To date, these protein-focused methods have been used to study SNPs that have been ranked in statistical tests. Now that these methods exist, the logical next step will be to apply them during statistical analysis, allowing them to create prior distributions based on the probability that a mutation may be deleterious. Methods for utilizing such prior knowledge have been created for expression-QTL (eQTL), where microarray data and genotype data are integrated to improve QTL studies. For instance, Degnan and colleagues recently demonstrated the use of microarray data as a phenotypic measure to focus on SNPs that might drive expression changes [51].

THE EMERGENCE OF PATHWAY-FOCUSED ANALYSIS

Throughout the last decade there has been a growing realization that it may be more useful to focus on pathways rather than on individual genes. This has been strongly validated recently for signaling pathways in glioblastoma multiforme [49], where the PI3K, RAS and P53 pathways are almost always modified, but in each individual tumor different genes in these pathways can be affected. This was further validated in a larger data set by the Cancer Genome Atlas Research Network [52]. These studies followed earlier work showing that there were limited numbers of driver mutations in breast and colorectal cancer, but that the driver mutations shared functional assignments [53]. This pathway-centric view of disease provides an impetus for the development of integrated analysis methods to discover drug targets [54].

In biological studies, the term ‘pathway’ is not highly specific. It can describe a specific set of metabolic reactions, the enzymes (i.e. proteins) involved, and the small molecules generated. This ‘metabolic’ pathway is a well-defined set of molecular entities and each molecular modification and component is believed to be included in the pathway description. Alternatively, ‘pathway’ can refer to a set of protein–protein interactions that lead to conformational changes in proteins and transduce a signal through the cell, known as a ‘signaling’ pathway, where some steps and components remain unknown. However, ‘pathway’ often describes a series of changes, in which many intermediate events remain unknown, such as in TRNs where many cellular reactions may be ignored, or genetic pathways in which ‘downstream’ and ‘upstream’ are defined by epistasis in deletion experiments. Genetic networks can involve multiple types of molecular networks, including signaling and transcriptional, as both types of pathways can lead to changes in phenotypes.

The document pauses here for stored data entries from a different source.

(** * go-flowdock: the messages service (flowdock/messages.go)

    A shallow embedding of the request builders, the stream consumer and the
    content resolver of [flowdock/messages.go], with the properties the
    specification states about them.

    Go strings and byte slices are [string] (a sequence of 8-bit characters),
    Go's [int] is [Z], a nil-able pointer is an [option], and an [error] is
    identified with the text its [Error()] method returns. *)

From Stdlib Require Import ZArith String Ascii List Lia DecimalString.
From Stdlib Require DecimalPos DecimalZ.
From stdpp Require Import base option strings gmap.
Import ListNotations.
Open Scope string_scope.

(** stdpp keeps [simpl] from unfolding string concatenation; the formats and
    paths below are computed with it. *)
#[local] Arguments String.append !s1 s2 : simpl nomatch.

(** ** Go runtime values *)

Definition error := string.

(** The result of a Go call that returns [(T, error)] and whose [T] is only
    looked at when the error is nil. *)
Inductive result (A : Type) : Type :=
| Ok (a : A)
| Err (e : error).
Arguments Ok {A} a.
Arguments Err {A} e.

(** A call either returns its results or unwinds with a panic. *)
Inductive panic_value : Type :=
| NilDereference
| PanicString (msg : string).

Inductive outcome (A : Type) : Type :=
| Returns (a : A)
| Panics (p : panic_value).
Arguments Returns {A} a.
Arguments Panics {A} p.
Lemma deserialize_serialize (raw : bytes) (h : Z) :
  len raw = get_header_size h -> 108 <= len raw ->
  exists hd, deserialize_header raw h = OK hd /\
             prev_block_hash hd <> None /\
             serialize_header hd = OK (bh2u raw).
Proof.
  intros Hsize Hlen. eexists. split; [apply deserialize_header_fields; lia|].
  split; [discriminate|].
  unfold serialize_header.
  cbn [version prev_block_hash merkle_root reserved_hash timestamp bits nonce
       sol_size solution].
  assert (H4 : forall a b, 0 <= a -> b = a + 4 -> b <= 108 ->
             int_to_hex (int_from_bytes_big (reverse (slice a b raw))) 4
             = OK (bh2u (slice a b raw))).
  { intros a b Ha -> Hb.
    destruct (int_to_hex_hex_to_int (slice a (a + 4) raw)) as (v & Hv & _ & Hhex).
    - rewrite slice_length by lia. lia.
    - rewrite hex_to_int_nonempty in Hv.
      + injection Hv as <-. exact Hhex.
      + apply nonempty_length. rewrite slice_length by lia. lia. }
  rewrite (H4 0 4), (H4 100 104), (H4 104 108) by lia.
  rewrite !rev_hex_hash_encode, !bind_OK.
  rewrite <- !bh2u_app. do 2 f_equal.
  rewrite (slice_app_from 140 143), (slice_app_from 108 140), (slice_app_from 104 108),
    (slice_app_from 100 104), (slice_app_from 68 100), (slice_app_from 36 68),
    (slice_app_from 4 36), (slice_app_from 0 4) by lia.
  reflexivity.
Qed.

(** X1.  Decoding a stored record and serializing the header again gives
    back the hex of the stored bytes, for every record of the length of its
    height that holds the fixed fields (108 bytes). *)
Theorem X1_serialize_deserialize (raw : bytes) (h : Z) :
  len raw = get_header_size h -> 108 <= len raw ->
  exists hd, deserialize_header raw h = OK hd /\ block_height hd = h /\
             (let! s := serialize_header hd in bfh s) = OK raw.
Proof.
  intros Hsize Hlen. eexists. split; [apply deserialize_header_fields; lia|].
  split; [reflexivity|].
  destruct (deserialize_serialize raw h Hsize Hlen) as (hd & Hd & _ & Hs).
  rewrite deserialize_header_fields in Hd by lia. injection Hd as <-.
  rewrite Hs, bind_OK. apply bfh_bh2u.
Qed.

(** X2.  The hash of a header read from a record is the hash of the raw
    record: [hash_header(deserialize_header(raw, h))] is
    [hash_raw_header(bh2u(raw))], the reversed hex of the double SHA-256 of
    the stored bytes. *)
Theorem X2_hash_header_of_record (raw : bytes) (h : Z) (hd : header) :
  108 <= len raw ->
  deserialize_header raw h = OK hd ->
  hash_header (Some hd) = hash_raw_header (bh2u raw) /\
  hash_header (Some hd) = OK (hash_encode (sha256d raw)).
Proof.
  intros Hlen Hd.
  assert (Hsize : len raw = get_header_size h).
  { unfold deserialize_header in Hd.
    destruct raw as [|b0 raw']; [discriminate|].
    destruct (Z.eqb_spec (len (b0 :: raw')) (get_header_size h)); [assumption|discriminate]. }
  destruct (deserialize_serialize raw h Hsize Hlen) as (hd' & Hd' & Hprev & Hs).
  rewrite Hd in Hd'. injection Hd' as <-.
  unfold hash_header, hash_raw_header, fill_prev_block_hash.
  destruct (prev_block_hash hd); [|congruence].
  rewrite Hs, bind_OK, bfh_bh2u. split; reflexivity.
Qed.

(** X3.  How [deserialize_header] fails: an empty record and a record of
    another length than [get_header_size(height)] raise [Exception]; a record
    of the right length that ends before the [bits] field (fewer than 105
    bytes) raises [ValueError] from [int('0x', 16)]; every other record is
    decoded. *)
Theorem X3_deserialize_header_outcome (raw : bytes) (h : Z) :
  (raw = [] -> deserialize_header raw h = Raise (Exception "Invalid header: {}")) /\
  (raw <> [] -> len raw <> get_header_size h ->
     deserialize_header raw h = Raise (Exception "Invalid header length: {}")) /\
  (raw <> [] -> len raw = get_header_size h -> len raw < 105 ->
     deserialize_header raw h = Raise ValueError) /\
  (len raw = get_header_size h -> 105 <= len raw ->
     exists hd, deserialize_header raw h = OK hd /\ block_height hd = h).
Proof.
  split; [intros ->; reflexivity|]. split; [|split].
  - intros Hne Hlen. unfold deserialize_header. destruct raw; [congruence|].
    destruct (Z.eqb_spec (len (b :: raw)) (get_header_size h)); [congruence | reflexivity].
  - intros Hne Hsize Hlen. unfold deserialize_header.
    destruct raw as [|b0 raw'] eqn:Hraw; [congruence|].
    rewrite <- Hraw in *. clear Hraw b0 raw'.
    rewrite Hsize, Z.eqb_refl. cbn [negb].
    assert (H1 : (0 < length raw)%nat) by (destruct raw; [congruence | simpl; lia]).
    unfold len in Hlen.
    rewrite (hex_to_int_nonempty (slice 0 4 raw))
      by (apply nonempty_length; rewrite slice_length_min; lia).
    rewrite bind_OK.
    destruct (decide (length raw <= 100)%nat) as [Hshort | Hlong].
    + replace (slice 100 104 raw) with (@nil byte); [reflexivity|].
      symmetry. apply length_zero_iff_nil. rewrite slice_length_min. lia.
    + rewrite (hex_to_int_nonempty (slice 100 104 raw))
        by (apply nonempty_length; rewrite slice_length_min; lia).
      rewrite bind_OK.
      replace (slice 104 108 raw) with (@nil byte); [reflexivity|].
      symmetry. apply length_zero_iff_nil. rewrite slice_length_min. lia.
  - intros Hsize Hlen. eexists. split; [apply deserialize_header_fields; lia|].
    reflexivity.
Qed.

Ltac field_lengths :=
  unfold len; rewrite ?length_app, ?length_reverse; cbn [length];
  repeat match goal with H : length _ = _ |- _ => rewrite H end; lia.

Data analysis has utilized these different pathway definitions to link data together. Both the connectivity map [55] and molecular concepts analysis [56] treated pathways as conceptual links that integrated gene expression signatures with other data types. The connectivity map identified correlations between changes in gene expression and small molecules, then related these to possible disease states, linking targets of small molecules to disease. Molecular concepts analysis added pathways and gene ontology functions and generated networks linking genes, drugs, pathways, transcription factor binding sites and expression changes.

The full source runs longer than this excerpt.